I pewnego dnia, gdy jest już za późno, twoje zasady (jeżeli kiedykolwiek byłeś na nie wyczulony) powracają do Ciebie. Ciężar systemu samousprawiedliwień stał się zbyt ciężki i jakiś drobny incydent - w moim przypadku mój mały synek, mówiący „Żydowska świnia” - sprawia, że w jednej chwili całość wali się na ciebie i widzisz, że wszystko, wszystko się zmieniło i to zmieniło się całkowicie, tuż pod twoim nosem. Świat w którym żyłeś, twój naród, twoi rodacy to zupełnie nie ten sam świat. Wszystkie formy są tam nadal, wszystkie nietknięte, wszystkie pokrzepiające. Domy, sklepy, praca, przerwy obiadowe, odwiedziny, koncerty, kina, święta. Zmieniła się atmosfera, którą przez cały czas myliłeś z formą. Żyjesz teraz w świecie nienawiści i strachu, a ludzie którzy odczuwają nienawiść i strach sami nawet o tym nie wiedzą; kiedy wszyscy są odmienieni, wówczas nikt nie jest odmieniony. Żyjesz teraz w systemie, który rządzi bez żadnej odpowiedzialności, nawet przed Bogiem. System sam w sobie niekoniecznie musiał być od początku zamierzony, lecz, by utrzymać się, zmuszony był pójść tą drogą dalej, aż do końca.

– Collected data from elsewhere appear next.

(** * Audiobook-Maker-AI: playback scheduling, caption timing, crossfade,
      capture and retry policy

    A shallow embedding of the core of [src/App.tsx] and
    [src/services/geminiService.ts].

    Conventions.
    - A JavaScript string is the list of its UTF-16 code units ([jsstring]);
      [String.length] is the length of that list.
    - A JavaScript number that holds a time or a duration is an exact
      rational ([Q]): the values on these paths are finite doubles, and
      rounding is left out of the model.  [=] between numbers means that
      the program computes both sides by the same operations; [==] is
      equality of the values.
    - Mutable refs ([useRef]) are fields of an explicit state record that is
      passed through each operation. *)

From Stdlib Require Import QArith Qminmax String Ascii List NArith ZArith Lia Bool.
From Stdlib Require Import Lqa.
From stdpp Require Import base gmap sets list.
From Equations Require Import Equations.

Import ListNotations.
Local Open Scope Q_scope.

(** ** JavaScript strings *)

Module JsString.

Definition char := N.
Definition jsstring := list char.

(** The code units of an ASCII literal. *)
Definition str (s : string) : jsstring :=
  List.map N_of_ascii (list_ascii_of_string s).

(** ECMAScript WhiteSpace and LineTerminator: the class [\s] of a regular
    expression and the characters that [String.prototype.trim] strips. *)
Definition is_space (c : char) : bool :=
  ((c =? 9) || (c =? 10) || (c =? 11) || (c =? 12) || (c =? 13) || (c =? 32)
   || (c =? 160) || (c =? 5760) || ((8192 <=? c) && (c <=? 8202))
   || (c =? 8232) || (c =? 8233) || (c =? 8239) || (c =? 8287)
   || (c =? 12288) || (c =? 65279))%N.

(** The class [\w] without the unicode flag: [A-Za-z0-9_]. *)
Definition is_word_char (c : char) : bool :=
  (((48 <=? c) && (c <=? 57)) || ((65 <=? c) && (c <=? 90)) || (c =? 95)
   || ((97 <=? c) && (c <=? 122)))%N.

(** The class [[.,!?;:]]. *)
Definition is_punct (c : char) : bool :=
  ((c =? 46) || (c =? 44) || (c =? 33) || (c =? 63) || (c =? 59) || (c =? 58))%N.

(** Longest prefix whose characters satisfy [p], and what follows it. *)
Fixpoint span (p : char -> bool) (s : jsstring) : jsstring * jsstring :=
  match s with
  | [] => ([], [])
  | c :: r => if p c then let '(a, b) := span p r in (c :: a, b) else ([], s)
  end.

Definition trimStart (s : jsstring) : jsstring := snd (span is_space s).
Definition trimEnd (s : jsstring) : jsstring := rev (trimStart (rev s)).
Definition trim (s : jsstring) : jsstring := trimEnd (trimStart s).

(** [s.split(sep)] for a one-character separator string. *)
Fixpoint split_char (sep : char) (s : jsstring) : list jsstring :=
  match s with
  | [] => [[]]
  | c :: r =>
      if (c =? sep)%N then [] :: split_char sep r
      else match split_char sep r with
           | h :: t => (c :: h) :: t
           | [] => [[c]]
           end
  end.

(** A regular expression tried at one position of the subject: it sees the
    character before the position (for [\b]) and the input from the position
    on, and returns the matched text and the input after it. *)
Definition matcher := option char -> jsstring -> option (jsstring * jsstring).

(** [/\s+/] at a position: the maximal run of white space, at least one. *)
Definition match_spaces : matcher := fun _ rest =>
  match span is_space rest with
  | ([], _) => None
  | (m, after) => Some (m, after)
  end.

(** [/\b[.,!?;:]+\b/] at a position.  The first [\b] needs a word character
    just before the run; the greedy run takes every punctuation character;
    the second [\b] needs a word character just after it.  Backtracking to a
    shorter run cannot help: the character after a shorter run is
    punctuation, and two non-word characters have no boundary between them. *)
Definition match_inner_punct : matcher := fun prev rest =>
  match prev with
  | Some b =>
      if is_word_char b then
        match span is_punct rest with
        | ([], _) => None
        | (m, a :: after) => if is_word_char a then Some (m, a :: after) else None
        | (_, []) => None
        end
      else None
  | None => None
  end.

(** [/(\s+|\b[.,!?;:]+\b)/]: the alternatives in order. *)
Definition match_token_sep : matcher := fun prev rest =>
  match match_spaces prev rest with
  | Some r => Some r
  | None => match_inner_punct prev rest
  end.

Niemal całą drogę przeszedłeś sam. Życie to ciągły proces, strumień, a nie kolejność aktów i wydarzeń. Wpłynęło na nowy poziom niosąc cię ze sobą, bez żadnego wysiłku z twojej strony. Na tym nowym poziomie żyjesz, żyłeś wygodniej z każdym dniem, z nową moralnością, nowymi zasadami. Zaakceptowałeś rzeczy których nie zaakceptowałbyś jeszcze pięć lat temu, rok temu, rzeczy których twój ojciec (nawet w Niemczech) nie był by w stanie sobie wyobrazić.
(...)
Co wtedy? Musisz się zastrzelić - kilku tak uczyniło. Lub „dostosować” swoje zasady - wielu próbowało, i wielu moim zadaniem się udało - mi nie. Lub nauczyć się żyć do końca życia ze swoim wstydem. Wielu Niemców stało się takimi „bohaterami”, dużo więcej niż się światu zdaje.